Under the Stars
Under the Stars opens with a sharp snap of black pepper that feels brisk and immediate, like stepping into cold night air.
The scent fingerprint
Weighted by intensity across 8 accords.
Every perfume in Sillage is represented as a distribution across canonical accord slugs — a lingua franca for scent. Two fragrances with overlapping fingerprints are scent-twins, even if they share no literal note.
- Leather75
- Warm Spicy65
- Balsamic60
- Amber
The note pyramid
- Black Pepper
- Leather
- Labdanum
By the editors · 2 min readUnder the Stars opens with a sharp snap of black pepper that feels brisk and immediate, like stepping into cold night air. The leather arrives quickly—smooth and slightly smoky, with none of the medicinal harshness some leather notes carry. It sits close to the skin, warm but never heavy.

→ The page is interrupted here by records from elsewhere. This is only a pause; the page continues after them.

(* ===== verification/HomeViews.v ===== *)
(** * What the home page shows

    [app/page.tsx]: the quick-create card in its three forms, the cards and
    rows of inboxes with what a click on each of their parts does, and the
    animated placeholder of the address. *)

From Stdlib Require Import QArith_base.
From S2P Require Import Prelude Browser Types ApiClient React Lib Ttl Home.
Local Close Scope Q_scope.

Section views.
Context `{!AppEnv, !JSRuntime} (t ti : jstr → jstr).

(** ** The quick-create card *)

(** [addr.split("@")], of which the first two parts are shown. *)
Definition address_parts (addr : jstr) : jstr * option jstr :=
  let parts := split_on 64 addr in (default [] (parts !! 0), parts !! 1).
Definition generate_disabled (q : QuickCreate) : bool := negb (truthy (assignmentId q)) || creating q || isCustomInvalid q.
(** The choice of a lifetime clears the message unless it is a custom one. *)
Definition choose_ttl (v : jstr) (q : QuickCreate) : QuickCreate :=
  let q := set_ttlPreset v q in if v =?s "custom" then q else set_ttlError None q.
Definition toggle_customize (q : QuickCreate) : QuickCreate := {|
  assignmentId := assignmentId q; alias := alias q; ttlPreset := ttlPreset q; customTtl := customTtl q; ttlError := ttlError q;
  showAdvanced := negb (showAdvanced q); creating := creating q; createdInbox := createdInbox q; copied := copied q |}.
Definition set_alias (v : jstr) (q : QuickCreate) : QuickCreate := {|
  assignmentId := assignmentId q; alias := v; ttlPreset := ttlPreset q; customTtl := customTtl q; ttlError := ttlError q;
  showAdvanced := showAdvanced q; creating := creating q; createdInbox := createdInbox q; copied := copied q |}.

(** The domain: a choice of identifiers with their names, or one name. *)
Inductive domain_part := DChoice (value : jstr) (options : list (jstr * jstr)) | DName (name : option jstr).
Inductive local_part := LInput (value : jstr) (underlined : bool) | LPreview (alias : jstr).
(** The lifetimes offered, and below the custom input a message or a hint. *)
Record quick_form := {
  qf_local : local_part; qf_domain : domain_part; qf_aliasHint : bool;
  qf_disabled : bool; qf_busy : bool; qf_ttl : jstr; qf_presets : list (jstr * jstr);
  qf_custom : option (jstr * option jstr); qf_shortcut : bool
}.
Inductive quick_view :=
| QNoDomains
| QCreated (parts : jstr * option jstr) (expires : jstr) (isCopied : bool) (open : jstr)
| QForm (f : quick_form).
Definition QuickCreateCard (now : Z) (assignments : option (list DomainAssignment)) (presets : list (jstr * jstr)) (q : QuickCreate) : quick_view :=
  match assignments, createdInbox q with
  | Some [], _ => QNoDomains
  | _, Some j =>
      QCreated (address_parts (created_address j))
        (ExpiryLabel (default [] (as_string (jfield j "expires_at"))) None now) (copied q)
        ("/inboxes/" ++ default [] (as_string (jfield j "id")))
  | _, None => QForm {|
      qf_local := if showAdvanced q then LInput (alias q) (negb (truthy (alias q))) else LPreview (alias q);
      qf_domain :=
        match assignments with
        | Some ((_ :: _ :: _) as l) =>
            DChoice (assignmentId q) ((λ a, (DomainAssignment_id a, jor (default [] (DomainAssignment_domain_name a)) (DomainAssignment_domain_id a))) <$> l)
        | _ => DName (selected_assignment assignments q ≫= DomainAssignment_domain_name)
        end;
      qf_aliasHint := showAdvanced q;
      qf_disabled := generate_disabled q;
      qf_busy := creating q;
      qf_ttl := ttlPreset q;
      qf_presets := presets ++ [(js "custom", ti "custom")];
      qf_custom := if ttlPreset q =?s "custom" then Some (customTtl q, if otruthy (ttlError q) then ttlError q else None) else None;
      qf_shortcut := negb (showAdvanced q) && negb (ttlPreset q =?s "custom") |}
  end.
(** A click on the button of the form. *)
Definition generate_click (maxMins : option Z) (q : QuickCreate) : M QuickCreate unit :=
  when (negb (generate_disabled q)) (create q maxMins).

(** *** The placeholder *)

Record LocalPart := { lp_preview : jstr; lp_animKey : Z }.
Definition lp_interval (reduced : bool) (alias : jstr) : option Z := if reduced || truthy alias then None else Some 2500%Z.
Definition lp_tick (bytes : list N) (s : LocalPart) : LocalPart := {| lp_preview := randomLocal bytes; lp_animKey := (lp_animKey s + 1)%Z |}.
Definition AnimatedLocalPart (reduced : bool) (alias fallbackText : jstr) (s : LocalPart) : jstr :=
  if truthy alias then alias else if reduced then fallbackText else lp_preview s.

(** ** An inbox *)

(** What both forms of an inbox show: address, unread mails, expiry with its
    warning, progress bar with its warning, and whether it can be renewed. *)
Record inbox_cell := {
  ic_address : jstr * option jstr; ic_unread : option Z; ic_expiry : jstr; ic_soon : bool;
  ic_bar : option (option Q * bool); ic_active : bool; ic_copied : bool; ic_selected : bool
}.
Definition cell (now : Z) (isCopied isSelected : bool) (ib : Inbox) : inbox_cell := {|
  ic_address := address_parts (inbox_address ib);
  ic_unread := if hasUnread ib then Some (Inbox_unread_count ib) else None;
  ic_expiry := ExpiryLabel (Inbox_expires_at ib) (Inbox_original_ttl ib) now;
  ic_soon := expiringSoon ib now;
  ic_bar := if Inbox_is_active ib
            then Some ((λ p, ((100 # 1) - p)%Q) <$> progressPct ib now, from_option (λ p, negb (Qle_bool p (80 # 1))) false (progressPct ib now))
            else None;
  ic_active := Inbox_is_active ib; ic_copied := isCopied; ic_selected := isSelected |}.
(** The caption below the address of a card, and the label of its button. *)
Definition card_caption (isCopied : bool) (copiedText : jstr) (ib : Inbox) : jstr :=
  if isCopied then copiedText
  else if isEmpty ib && Inbox_is_active ib then "Waiting for mail"
  else if negb (isEmpty ib) then show (Inbox_email_count ib) ++ " email" ++ (if (Inbox_email_count ib =? 1)%Z then [] else js "s")
  else "Expired".
Definition renew_label (ib : Inbox) : jstr :=
  t "renew" ++ (if otruthy (Inbox_original_ttl ib) then " (" ++ formatTtlLabel (default [] (Inbox_original_ttl ib)) ++ ")" else []).
Definition InboxCard (now : Z) (isCopied isSelected : bool) (ib : Inbox) : inbox_cell * jstr * option jstr :=
  (cell now isCopied isSelected ib, card_caption isCopied (t "copied") ib, if Inbox_is_active ib then Some (renew_label ib) else None).
Definition InboxRow (now : Z) (isCopied isSelected : bool) (ib : Inbox) : inbox_cell := cell now isCopied isSelected ib.

(** *** Clicks

    An event goes to the handlers from the part clicked outwards, until one
    stops it; events inside the confirmation bubble through its trigger's
    parents as well. *)
Inductive click_effect := ENavigate | ECopy | ERenew | EToggle | EAsk | EDelete.
#[export] Instance click_effect_eq_dec : EqDecision click_effect.
Proof. solve_decision. Defined.
Inductive part := PBody | PCheckbox | PAddress | PRenew | POpen | PDelete | PConfirm | PCancel | PGap.
#[export] Instance part_eq_dec : EqDecision part.
Proof. solve_decision. Defined.
(** Effects of a handler, and whether it stops the event. *)
Definition handler : Type := list click_effect * bool.
Fixpoint bubble (path : list handler) : list click_effect :=
  match path with
  | [] => []
  | (es, stops) :: rest => es ++ (if stops then [] else bubble rest)
  end.
Definition whole : handler := ([ENavigate], false).
Definition actions_bar : handler := ([], true).
Definition click_path (p : part) : list handler :=
  match p with
  | PBody => [whole]
  | PCheckbox => [([EToggle], true); whole]
  | PAddress => [([ECopy], true); whole]
  | PRenew => [([ERenew], true); actions_bar; whole]
  | POpen => [([ENavigate], true); actions_bar; whole]
  | PDelete => [([EAsk], false); actions_bar; whole]
  | PConfirm => [([EDelete], false); actions_bar; whole]
  | PCancel => [([], false); actions_bar; whole]
  | PGap => [actions_bar; whole]
  end.
(** The parts of a card and of a row; [selectable] when it has a checkbox. *)
Definition card_parts (selectable active : bool) : list part :=
  [PBody; PAddress; POpen; PDelete; PConfirm; PCancel; PGap] ++ (if selectable then [PCheckbox] else []) ++ (if active then [PRenew] else []).
Definition row_parts (selectable active : bool) : list part :=
  [PBody; PAddress; PDelete; PConfirm; PCancel; PGap] ++ (if selectable then [PCheckbox] else []) ++ (if active then [PRenew] else []).
Definition copyInbox (ib : Inbox) : M bool unit :=
  emit (EClipboard (inbox_address ib));; modify (λ _, true);; emit (EToastSuccess (t "copied"));; emit (ETimeout 1500).
End views.

(** ** Theorems *)

Section theorems.
Context `{!AppEnv, !JSRuntime} (t ti : jstr → jstr).

(** The key n outside of input fields does exactly what a click on the button
    does while the form is shown, and nothing once an address is shown. *)
Theorem shortcut_is_button (now : Z) (assignments : option (list DomainAssignment)) (presets : list (jstr * jstr))
    (q : QuickCreate) (maxMins : option Z) (e : key_event) (w : world QuickCreate) :
  key e = js "n" → ctrlKey e = false → metaKey e = false → altKey e = false → typing_tag (targetTag e) = false →
  match QuickCreateCard ti now assignments presets q with
  | QForm _ => quick_keydown e q maxMins w = generate_click maxMins q w
  | QCreated _ _ _ _ => quick_keydown e q maxMins w = (inr tt, w)
  | QNoDomains => assignments = Some []
  end.
Proof.
  intros Hk Hc Hm Ha Ht. unfold QuickCreateCard, quick_keydown, generate_click, generate_disabled. rw Ht Hk Hc Hm Ha.
  destruct assignments as [[|a l]|], (createdInbox q) eqn:Ec; try done; cbn; rw ?Ec ?andb_false_r ?andb_true_r //;
    by destruct (truthy (assignmentId q)), (creating q), (isCustomInvalid q).
Qed.

(** A click opens the inbox exactly when it is on the body or on Open; every
    other part does its own work and nothing else. *)
Theorem click_exact (p : part) :
  (ENavigate ∈ bubble (click_path p) ↔ p = PBody ∨ p = POpen) ∧ length (bubble (click_path p)) ≤ 1 ∧
  (EDelete ∈ bubble (click_path p) ↔ p = PConfirm).
Proof.
  split_and!; [|destruct p; cbn; lia|]; (split; [|intros Hp; destruct_or?; subst; by left]);
    destruct p; cbn; rw ?elem_of_cons ?elem_of_nil; naive_solver.
Qed.

(** Nothing but what was typed is shown in place of an alias. *)
Theorem local_part_alias (reduced : bool) (alias fallbackText : jstr) (s : LocalPart) :
  truthy alias = true → AnimatedLocalPart reduced alias fallbackText s = alias ∧ lp_interval reduced alias = None.
Proof. intros Ht. unfold AnimatedLocalPart, lp_interval. by rw Ht orb_true_r. Qed.

(** The two parts of an address put together again are the address, when it
    has one at sign. *)
Theorem address_parts_join (l d : jstr) : 64%N ∉ l → 64%N ∉ d → address_parts (l ++ [64%N] ++ d) = (l, Some d).
Proof.
  intros Hl Hd. unfold address_parts. cbn [app]. by rw split_on_app // split_on_none.
Qed.
End theorems.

As it settles, labdanum rounds everything out with a resinous sweetness that keeps the composition from turning austere. The pepper fades but never disappears entirely, leaving a subtle prickle beneath the leather's surface. The overall effect is intimate and slightly austere, like a worn jacket over bare skin.
This wears best in cooler weather on someone who prefers quiet intensity to projection. It's minimal in the way Margiela designs clothes—stripped down, precise, a little enigmatic. The kind of fragrance that makes people lean closer rather than announcing itself across a room.
Scent twins
Factual metadata (name, house, year, notes) is seeded from public datasets. The editorial reading and scent fingerprint are written by Claude against our house style — none of it is scraped prose. Read our methodology.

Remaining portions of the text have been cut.